Meghan Markle y el príncipe Harry se darán el ‘sí, quiero’ en tan sólo unas horas. Pero antes de que llegue ese momento, los novios han tenido un último encuentro con una de las personas más especiales en el día de su boda: la reina Isabel II.

La pareja se ha reunido con ella en una reunión privada en el Castillo de Windsor para tomar el té, a la que también ha acudido la madre de la actriz, Doria Ragland. Así la suegra de Harry ha conocido ya a toda la familia al completo, ya que el jueves por la tarde se reunía con el príncipe Carlos y Camilla Parker para tomar el té en Clarence House, y ese mismo día también se reunía con los Duques de Cambridge y sus hijos en Windsor.

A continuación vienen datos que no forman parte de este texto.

(** * CSS selector builder (src/06-objects-tasks.js)

    A shallow embedding of the [Builder] class and of the
    [cssSelectorBuilder] facade, followed by the properties of the
    builder's ordering and cardinality policy, of [stringify] and of
    [combine].

    JavaScript objects live in a store indexed by references: a builder
    is a reference to its [this.selector] record, methods mutate the
    record in place and return [this], and a [throw] leaves the store as
    it was at the moment of the throw. *)

From Stdlib Require Import String Ascii List Arith Lia Bool.
From stdpp Require Import base option list gmap.

Open Scope string_scope.

(** ** JavaScript primitives used by the source *)

(** [a !== b] on strings. *)
Definition strict_ne (a b : string) : bool := negb (String.eqb a b).

(** [Array.prototype.push], seen as a function of the array. *)
Definition push {A : Type} (arr : list A) (x : A) : list A := (arr ++ [x])%list.

(** [Array.prototype.join] on an array of strings. *)
Fixpoint join (sep : string) (arr : list string) : string :=
  match arr with
  | [] => ""
  | [x] => x
  | x :: rest => x ++ sep ++ join sep rest
  end.

(** [Array.prototype.forEach] with a callback that updates an accumulator. *)
Definition forEach {A S : Type} (arr : list A) (f : S -> A -> S) (acc : S) : S :=
  fold_left f arr acc.

(** [opt || dflt] where [opt] is a string property that may be absent:
    [undefined] and the empty string are both falsy. *)
Definition or_string (opt : option string) (dflt : string) : string :=
  match opt with
  | Some s => if String.eqb s "" then dflt else s
  | None => dflt
  end.

(** [opt || dflt] where [opt] is an array property that may be absent:
    every array, even an empty one, is truthy. *)
Definition or_array (opt : option (list string)) (dflt : list string) : list string :=
  match opt with
  | Some l => l
  | None => dflt
  end.

(** ** The selector record, [this.selector] *)

Module Selector.

Record t : Type := mk {
  element : string;
  id : string;
  class : list string;
  attr : list string;
  pseudoClass : list string;
  pseudoElement : string
}.

Definition set_element (v : string) (s : t) : t :=
  mk v (id s) (class s) (attr s) (pseudoClass s) (pseudoElement s).
Definition set_id (v : string) (s : t) : t :=
  mk (element s) v (class s) (attr s) (pseudoClass s) (pseudoElement s).
Definition set_class (v : list string) (s : t) : t :=
  mk (element s) (id s) v (attr s) (pseudoClass s) (pseudoElement s).
Definition set_attr (v : list string) (s : t) : t :=
  mk (element s) (id s) (class s) v (pseudoClass s) (pseudoElement s).
Definition set_pseudoClass (v : list string) (s : t) : t :=
  mk (element s) (id s) (class s) (attr s) v (pseudoElement s).
Definition set_pseudoElement (v : string) (s : t) : t :=
  mk (element s) (id s) (class s) (attr s) (pseudoClass s) v.

(** The record every field of which holds its initial value. *)
Definition empty : t := mk "" "" [] [] [] "".

End Selector.

(** The [options] argument of the constructor: an object literal in
    which any property may be absent. *)
Module Options.

Record t : Type := mk {
  element : option string;
  id : option string;
  class : option (list string);
  attr : option (list string);
  pseudoClass : option (list string);
  pseudoElement : option string
}.

Definition none : t := mk None None None None None None.

End Options.

(** ** Store, outcomes and the monad of method bodies *)

Definition loc : Type := nat.

Abbreviation heap := (gmap loc Selector.t).

(** A call either returns a value or throws an [Error] with a message. *)
Inductive outcome (A : Type) : Type :=
| Return (a : A)
| Throw (msg : string).
Arguments Return {A} a.
Arguments Throw {A} msg.

(** A computation reads and updates the store. [None] stands for a
    method called on a reference that denotes no builder, which no
    JavaScript run can do. *)
Definition M (A : Type) : Type := heap -> option (outcome A * heap).

Definition ret {A : Type} (a : A) : M A := fun h => Some (Return a, h).

Definition throw {A : Type} (msg : string) : M A := fun h => Some (Throw msg, h).

Definition bind {A B : Type} (m : M A) (k : A -> M B) : M B :=
  fun h =>
    match m h with
    | Some (Return a, h') => k a h'
    | Some (Throw msg, h') => Some (Throw msg, h')
    | None => None
    end.

Declare Scope js_scope.
Delimit Scope js_scope with js.
Notation "'let*' x ':=' m 'in' k" := (bind m (fun x => k))
  (at level 10, x name, m at level 100, k at level 200) : js_scope.
Notation "m ';;' k" := (bind m (fun _ => k))
  (at level 100, k at level 200, right associativity) : js_scope.

(** Read [this.selector]. *)
Definition read (this : loc) : M Selector.t :=
  fun h => match h !! this with
           | Some s => Some (Return s, h)
           | None => None
           end.

(** Assign to a field of [this.selector]. *)
Definition assign (this : loc) (f : Selector.t -> Selector.t) : M unit :=
  fun h => match h !! this with
           | Some s => Some (Return tt, <[this := f s]> h)
           | None => None
           end.

(** [new]: a reference no live object has. *)
Definition new (s : Selector.t) : M loc :=
  fun h => let l := fresh (dom h) in Some (Return l, <[l := s]> h).

(** The two messages of the source. *)
Definition order_message : string :=
  "Selector parts should be arranged in the following order: element, id, class, attribute, pseudo-class, pseudo-element".

Definition duplicate_message : string :=
  "Element, id and pseudo-element should not occur more then one time inside the selector".

(** ** class Builder *)

Module Builder.

Local Open Scope js_scope.

Definition constructor (options : Options.t) : M loc :=
  new (Selector.mk
         (or_string (Options.element options) "")
         (or_string (Options.id options) "")
         (or_array (Options.class options) [])
         (or_array (Options.attr options) [])
         (or_array (Options.pseudoClass options) [])
         (or_string (Options.pseudoElement options) "")).

(** The fields [class], [attr] and [pseudoClass] always hold arrays, for
    which [typeof] is ['object']; [.length] is truthy when it is not 0. *)
Definition createSelector (selector : Selector.t) : string :=
  let arr := [] in
  let arr := push arr (Selector.element selector) in
  let arr :=
    if strict_ne (Selector.id selector) ""
    then push arr ("#" ++ Selector.id selector) else arr in
  let arr :=
    if negb (Nat.eqb (List.length (Selector.class selector)) 0)
    then push arr ("." ++ join "." (Selector.class selector)) else arr in
  let arr :=
    forEach (Selector.attr selector)
            (fun arr element => push arr ("[" ++ element ++ "]")) arr in
  let arr :=
    if negb (Nat.eqb (List.length (Selector.pseudoClass selector)) 0)
    then push arr (":" ++ join ":" (Selector.pseudoClass selector)) else arr in
  let arr :=
    if strict_ne (Selector.pseudoElement selector) ""
    then push arr ("::" ++ Selector.pseudoElement selector) else arr in
  join "" arr.

Definition resetData (this : loc) : M unit :=
  assign this (Selector.set_element "") ;;
  assign this (Selector.set_id "") ;;
  assign this (Selector.set_class []) ;;
  assign this (Selector.set_attr []) ;;
  assign this (Selector.set_pseudoClass []) ;;
  assign this (Selector.set_pseudoElement "").

Definition stringify (this : loc) : M string :=
  let* selector := read this in
  let result := createSelector selector in
  resetData this ;;
  ret result.

Definition element (this : loc) (value : string) : M loc :=
  let* s := read this in
  if strict_ne (Selector.id s) ""
     || Nat.ltb 0 (List.length (Selector.class s))
     || Nat.ltb 0 (List.length (Selector.attr s))
     || Nat.ltb 0 (List.length (Selector.pseudoClass s))
     || strict_ne (Selector.pseudoElement s) ""
  then resetData this ;; throw order_message
  else
    if strict_ne (Selector.element s) ""
    then resetData this ;; throw duplicate_message
    else assign this (Selector.set_element value) ;; ret this.

Definition id (this : loc) (value : string) : M loc :=
  let* s := read this in
  if Nat.ltb 0 (List.length (Selector.class s))
     || Nat.ltb 0 (List.length (Selector.attr s))
     || Nat.ltb 0 (List.length (Selector.pseudoClass s))
     || strict_ne (Selector.pseudoElement s) ""
  then resetData this ;; throw order_message
  else
    if strict_ne (Selector.id s) ""
    then resetData this ;; throw duplicate_message
    else assign this (Selector.set_id value) ;; ret this.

Se espera que Doria, que acompañará a su hija en el coche hasta la Capilla de San Jorge, vista un diseño de Burberry, ya que fue vista saliendo de su casa de Estados Unidos con un portatrajes de la firma. Madre e hija vivirán la noche de antes del gran acontecimiento del año juntas en el hotel de cinco estrellas Cliveden House Hotel.

A su llegada a la recepción con Isabel II, Harry y Meghan se mostraban felices y radiantes. Además, han podido comprobar la gran expectación que hay creada en torno a su boda por parte del pueblo inglés y de los miles de visitantes que se han trasladado hasta allí con motivo del enlace.